COUNTRYSIDE campaigners have declared victory in battle to block a controversial wind farm on the outskirts of Largs.

Scottish Ministers were asked to rule on the proposal to erect a string of 150-metre high turbines at Rigghill behind the town after the initial bid was rejected by North Ayrshire Council.

Developers ERG Group and Rigghill Windfarm Limited appealed the local authority's decision - but this week it was confirmed that the appeal has been thrown out.

Scottish Government reporter David Liddell told the News: "The proposed development does not accord overall with the relevant provisions of the development plan and that there are no material considerations which justify granting planning permission."

His findings said that although the wind farm would deliver energy infrastructure and support climate change mitigation, its impact on the natural beauty and cultural heritage of the area - as well as the historic Routenburn Road - was unacceptable.

Mr Liddell added: "Significant landscape and visual effects are unavoidable for a commercial scale wind farm, however it is notable how many landscape character units would experience significant effects and I have a particular concern about the effects on Brisbane Glen.

"The elevation of the site means that visibility from the other side of the Clyde is more widespread.

"I have particular concerns about the nature of the adverse visual effects from Barr Farm Road, from Brisbane Glen, the Knock, Cumbrae, Rothesay and the Wemyss Bay ferry. I also think there would be a significant adverse effect on the setting of Skelmorlie as viewed from some locations, such as Cumbrae."

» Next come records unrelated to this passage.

(** The sums of the basis amounts and of the VAT amounts of the buckets, as
    rational numbers. *)
Definition basis_total (s : vat_summary) : Q :=
  Qsum (map (fun kv => dec_to_Q (basis (snd kv))) s).
Definition vat_total (s : vat_summary) : Q :=
  Qsum (map (fun kv => dec_to_Q (vat (snd kv))) s).

(** An invoice with three lines at two rates. *)
Definition three_lines : list (gmap string PyVal) :=
  [sample_item "Consulting" "2" "100.00" "19";
   sample_item "Handbuch" "3" "19.99" "7";
   sample_item "Porto" "1" "0.03" "19"].

(** Three lines of three cents each at 19 percent. *)
Definition three_cents : list (gmap string PyVal) :=
  [sample_item "Porto" "1" "0.03" "19";
   sample_item "Porto" "1" "0.03" "19";
   sample_item "Porto" "1" "0.03" "19"].

(** * Characters of a formatted amount *)

(** What the three replacements of [format_currency] do to one character. *)
Definition replace_char (old new a : ascii) : ascii := if Ascii.eqb a old then new else a.
Definition sep_swap (a : ascii) : ascii :=
  replace_char "X" "." (replace_char "." "," (replace_char "," "X" a)).

(** * The route that creates an invoice: [create_rechnung] of [app/main.py] *)

(** ** The name of the PDF file (lines 419 to 430)

    The name typed by the user is inspected character by character, so it
    is modelled as the list of its code points.  [str.isalnum] is decided
    here for ASCII; for the other code points it is the table of the
    Unicode database, a parameter of the model. *)
Section Filenames.

Variable isalnum_unicode : N -> bool.

Definition ascii_alnum (c : N) : bool :=
  (((48 <=? c) && (c <=? 57)) || ((65 <=? c) && (c <=? 90)) || ((97 <=? c) && (c <=? 122)))%N.

(** [c.isalnum()]. *)
Definition isalnum (c : N) : bool :=
  if (c <? 128)%N then ascii_alnum c else isalnum_unicode c.

(** [user_filename.replace(" ", "_")]. *)
Definition replace_spaces (name : list N) : list N :=
  map (fun c => if (c =? 32)%N then 95%N else c) name.

(** [c.isalnum() or c in ('-', '_')]. *)
Definition kept (c : N) : bool := isalnum c || (c =? 45)%N || (c =? 95)%N.

(** The two assignments to [safe_filename]. *)
Definition safe_filename (user_filename : list N) : list N :=
  List.filter kept (replace_spaces user_filename).

(** The value of the form field: absent, a text, or an uploaded file, which
    counts as true and has no [replace]. *)
Inductive form_value : Type :=
  | FieldAbsent
  | FieldText (text : list N)
  | FieldFile.

Definition dot_pdf : list N := [46; 112; 100; 102]%N.   (* ".pdf" *)

(** [pdf_filename]; [generated] is the name made of the user's id and a
    random number. *)
Definition pdf_filename (user_filename : form_value) (generated : list N)
  : result (list N) :=
  match user_filename with
  | FieldAbsent => Ok generated
  | FieldText [] => Ok generated
  | FieldText name =>
      match safe_filename name with
      | [] => Ok generated
      | safe => Ok (safe ++ dot_pdf)
      end
  | FieldFile => Raise AttributeError
  end.

End Filenames.

(** A character that can appear in a sanitized name: an ASCII letter or
    digit, a hyphen, an underscore, or a character outside ASCII. *)
Definition harmless (c : N) : Prop :=
  (c < 128)%N -> ascii_alnum c = true \/ c = 45%N \/ c = 95%N.

(** ** The items of the form (lines 370 to 390) *)

(** The exceptions of the route: those of the engine, and [IndexError]. *)
Inductive route_error : Type :=
  | Engine (e : exn)
  | IndexError.

Inductive attempt (A : Type) : Type :=
  | Got (a : A)
  | Failed (e : route_error).
Arguments Got {A} a.
Arguments Failed {A} e.

Definition lift {A : Type} (m : result A) : attempt A :=
  match m with Ok a => Got a | Raise e => Failed (Engine e) end.

(** [s.startswith(prefix)]. *)
Fixpoint startswith (prefix l : list ascii) : bool :=
  match prefix, l with
  | [], _ => true
  | p :: ps, a :: r => Ascii.eqb p a && startswith ps r
  | _ :: _, [] => false
  end.

(** [s.split(sep)] for a one-character separator: the pieces between the
    separators, at least one piece. *)
Fixpoint split_on (sep : ascii) (l : list ascii) : list (list ascii) :=
  match l with
  | [] => [[]]
  | a :: r =>
      if Ascii.eqb a sep then [] :: split_on sep r
      else match split_on sep r with
           | p :: ps => (a :: p) :: ps
           | [] => [[a]]
           end
  end.

(** The digits of an integer literal: a digit first, single underscores
    only between digits. *)
Fixpoint grouped_digits (l : list ascii) (after_digit : bool) : option (list ascii) :=
  match l with
  | [] => if after_digit then Some [] else None
  | a :: r =>
      if is_digit a then cons a <$> grouped_digits r true
      else if Ascii.eqb a "_"%char && after_digit then grouped_digits r false
      else None
  end.

(** [int(s)] for a string: white space around the text is dropped, a sign
    may come first, and more than 4300 digits are refused. *)
Definition py_int (l : list ascii) : result Z :=
  let '(neg, r) := parse_sign (PyStr.strip l) in
  match grouped_digits r false with
  | Some ds =>
      if (4300 <? length ds)%nat then Raise ValueError
      else Ok (if neg : bool then - Z.of_N (N_of_digits ds) else Z.of_N (N_of_digits ds))
  | None => Raise ValueError
  end.

(** [item_data]: the fields of the items by index, in the order in which
    the indices were first seen. *)
Abbreviation item_store := (list (Z * gmap string PyVal)).

(** [if index not in item_data: item_data[index] = {}] and
    [item_data[index][field] = value]. *)
Fixpoint store_field (index : Z) (field : string) (value : PyVal)
    (item_data : item_store) : item_store :=
  match item_data with
  | [] => [(index, <[field := value]> ∅)]
  | (i, item) :: r =>
      if i =? index then (i, <[field := value]> item) :: r
      else (i, item) :: store_field index field value r
  end.

(** The body of the loop over the fields of the form. *)
Definition collect_field (item_data : item_store) (kv : string * PyVal)
  : attempt item_store :=
  let k := PyStr.chars (fst kv) in
  if startswith (PyStr.chars "items[") k then
    match split_on "["%char (PyStr.replace "]"%char [] k) with
    | _ :: index_text :: rest =>
        match py_int index_text with
        | Ok index =>
            match rest with
            | field :: _ => Got (store_field index (PyStr.str field) (snd kv) item_data)
            | [] => Failed IndexError
            end
        | Raise e => Failed (Engine e)
        end
    | _ => Failed IndexError
    end
  else Got item_data.

Fixpoint collect (form : list (string * PyVal)) (item_data : item_store)
  : attempt item_store :=
  match form with
  | [] => Got item_data
  | kv :: rest =>
      match collect_field item_data kv with
      | Got item_data' => collect rest item_data'
      | Failed e => Failed e
      end
  end.

(** [sorted(item_data.keys())], each index with its item. *)
Fixpoint insert_index (x : Z * gmap string PyVal) (l : item_store) : item_store :=
  match l with
  | [] => [x]
  | y :: r => if fst x <? fst y then x :: y :: r else y :: insert_index x r
  end.

Definition sorted_indices (item_data : item_store) : item_store :=
  fold_right insert_index [] item_data.

(** A list of indices in strictly increasing order. *)
Fixpoint increasing (l : list Z) : Prop :=
  match l with
  | [] => True
  | x :: r => List.Forall (fun y => x < y) r /\ increasing r
  end.

(** [Decimal(v)]. *)
Definition Decimal_of_val (v : PyVal) : result decimal :=
  match v with
  | VStr s => Decimal_of_str s
  | VDec d => Ok d
  | VInt n => Ok (Decimal_of_int n)
  | VBool b => Ok (Decimal_of_int (if b then 1 else 0))
  | VNone => Raise TypeError
  end.

(** [Decimal(item.get(key) or '0')]. *)
Definition to_decimal (item : gmap string PyVal) (key : string) : result decimal :=
  Decimal_of_val (py_or (dict_get item key) (VStr "0")).

(** Lines 387 to 389: the three numbers of an item become decimals. *)
Definition convert_item (item : gmap string PyVal) : result (gmap string PyVal) :=
  quantity ← to_decimal item "quantity";
  let item := <["quantity" := VDec quantity]> item in
  unit_price ← to_decimal item "unit_price";
  let item := <["unit_price" := VDec unit_price]> item in
  vat_rate ← to_decimal item "vat_rate";
  Ok (<["vat_rate" := VDec vat_rate]> item).

Fixpoint convert_items (l : list (gmap string PyVal)) : result (list (gmap string PyVal)) :=
  match l with
  | [] => Ok []
  | item :: rest =>
      item' ← convert_item item;
      rest' ← convert_items rest;
      Ok (item' :: rest')
  end.

(** The list [items] that the route hands to [generate_invoice_pdf]. *)
Definition parse_items (form : list (string * PyVal)) : attempt (list (gmap string PyVal)) :=
  match collect form [] with
  | Got item_data => lift (convert_items (map snd (sorted_indices item_data)))
  | Failed e => Failed e
  end.

(** An item whose three numbers are decimals that the engine reads
    back. *)
Definition decimal_fields (item : gmap string PyVal) : Prop :=
  forall key, key = "quantity" \/ key = "unit_price" \/ key = "vat_rate" ->
    exists d, item !! key = Some (VDec d) /\ item_decimal item key = Ok (read_back d).

(** A form with the fields of two items, the second item first. *)
Definition sample_fields : list (string * PyVal) :=
  [("invoice_number", VStr "RE-2024-001");
   ("items[1][description]", VStr "Handbuch");
   ("items[1][quantity]", VStr "3");
   ("items[1][unit_price]", VStr "19.99");
   ("items[0][description]", VStr "Consulting");
   ("items[0][quantity]", VStr "2");
   ("items[0][unit_price]", VStr "100.00");
   ("items[0][vat_rate]", VStr "19")].

(** The items of [sample_fields]. *)
Definition sample_parsed : list (gmap string PyVal) :=
  [<["description" := VStr "Consulting"]>
     (<["quantity" := VDec (Finite false 2 0)]>
        (<["unit_price" := VDec (Finite false 10000 (-2))]>
           (<["vat_rate" := VDec (Finite false 19 0)]> ∅)));
   <["description" := VStr "Handbuch"]>
     (<["quantity" := VDec (Finite false 3 0)]>
        (<["unit_price" := VDec (Finite false 1999 (-2))]>
           (<["vat_rate" := VDec (Finite false 0 0)]> ∅)))].

(** ** The amount stored with the invoice (lines 437 to 447) *)

(** [Decimal(str(item.get(key) or "0"))]. *)
Definition stored_decimal (item : gmap string PyVal) (key : string) : result decimal :=
  Decimal_of_str (py_str (py_or (dict_get item key) (VStr "0"))).

(** One iteration of the loop; the state is [total_netto] and
    [total_vat].  The VAT of a line is not rounded here, and the flag of
    the small business is not looked at. *)
Definition stored_step (st : decimal * decimal) (item : gmap string PyVal)
  : result (decimal * decimal) :=
  quantity ← stored_decimal item "quantity";
  unit_price ← stored_decimal item "unit_price";
  vat_rate ← stored_decimal item "vat_rate";
  line_netto ← dec_mul quantity unit_price;
  total_netto ← dec_add (fst st) line_netto;
  fraction ← dec_div vat_rate Decimal_100_0;
  line_vat ← dec_mul line_netto fraction;
  total_vat ← dec_add (snd st) line_vat;
  Ok (total_netto, total_vat).

Fixpoint stored_loop (items : list (gmap string PyVal)) (st : decimal * decimal)
  : result (decimal * decimal) :=
  match items with
  | [] => Ok st
  | item :: rest => st' ← stored_step st item; stored_loop rest st'
  end.

(** [total_netto], [total_vat] and [total_brutto], the amount that is
    stored as [total_amount]. *)
Definition stored_total (items : list (gmap string PyVal))
  : result (decimal * decimal * decimal) :=
  st ← stored_loop items (Decimal_0_0, Decimal_0_0);
  total_brutto ← dec_add (fst st) (snd st);
  Ok (fst st, snd st, total_brutto).

(** * The order of the VAT rows *)

(** No rate of the list is less than a rate before it. *)
Fixpoint ascending (l : list decimal) : Prop :=
  match l with
  | [] => True
  | x :: r => List.Forall (fun y => dec_lt y x = Ok false) r /\ ascending r
  end.

(** The value of a finite decimal in units of [10^m]. *)
Definition scaled (m : Z) (d : decimal) : Z :=
  match d with
  | Finite s c e => signed_at m s c e
  | _ => 0
  end.

(** * Inputs of the assembler and of the totals engine *)

(** A document as the layout library writes it: one page, a catalog that
    also names the page mode, and the document information dictionary as
    one more indirect object. *)
Definition info_dictionary : pdf_obj :=
  DictionaryObject [("/Producer", TextStringObject "ReportLab PDF Library")].

Definition rendered_document : pdf_document :=
  {| doc_pages :=
       [{| pg_font := "Helvetica";
           pg_decoration :=
             {| footer_notes := "";
                footer_details := "";
                logo_drawn := false;
                receiver_address := "";
                sender_line := "Muster GmbH";
                invoice_details := "" |};
           pg_rows := [] |}];
     doc_root := [("/Type", NameObject "/Catalog"); ("/PageMode", NameObject "/UseNone")];
     doc_objects := [info_dictionary] |}.

(** An XML document with no child. *)
Definition empty_invoice : xml := Element "rsm:CrossIndustryInvoice" [] VNone [].

(** A quantity of 28 digits, the precision of the context, and two lines of
    forty cents at another rate. *)
Definition long_quantity : list (gmap string PyVal) :=
  [sample_item "Schraube" "9999999999999999999999999999" "1" "0";
   sample_item "Porto" "1" "0.4" "7";
   sample_item "Porto" "1" "0.4" "7"].
(** * Properties *)

(** ** Sequencing *)

Lemma bind_Ok_inv {A B : Type} (m : result A) (k : A -> result B) (b : B) :
  (x ← m; k x) = Ok b -> exists a, m = Ok a /\ k a = Ok b.
Proof.
  destruct m as [a|e]; simpl; intros H.
  - exists a. split; [reflexivity | exact H].
  - discriminate H.
Qed.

Mr Liddell also said he has 'significant concerns' about the amenity of Routenburn Road - known locally as the 'Red Road' both during the construction period and thereafter.

Residents told the News they are 'delighted' at the decision.

Campaigner Archie Burleigh, who lives at The Meigle, said that 'common sense' had prevailed.

Mr Burleigh added: "These turbines would have been huge and thankfully the Red Road and surrounding area will be preserved for generations to come.

"It is also a victory for tourism as this would have been a major blight on the landscape."

Councillor Ian Murdoch has also campaigned against the turbine development.

He added: "I am delighted as the access through Routenburn Road would have been changed forever.

"I am delighted the land has been saved for all my constituents, this is welcome news."

The council's planning committee previously unanimously rejected the development after it was found to breach ten policies within the local development plan, while all of the community councils in the area also opposed against the proposal.

Tom Marshall, who was head of planning at North Ayrshire Council was the application was lodged, said: "That is great news and reflects the decision of the planning committee at North Ayrshire Council .

"I am very grateful to the reporter who took on board all the reasons the council gave to refuse the original application.

"It was the wrong location for these turbines."

A spokesperson for Rigghill Wind Farm said: “We are extremely disappointed by the Scottish Government’s Planning and Environmental Appeals Division (DPEA) decision to dismiss our case.

"Our proposal had the potential to produce enough electricity annually to power the equivalent of 34,729 UK households (roughly half of all households in North Ayrshire) and bring up to £210,000 per annum into the local economy through Community Benefit Funding.

“We believe this is a missed opportunity to respond to the climate emergency now for the benefit of future generations, a missed opportunity to create a deeper understanding and broader accessibility to the roman history of the region, and a missed opportunity to bring socio-economic benefits to the local and wider regions.”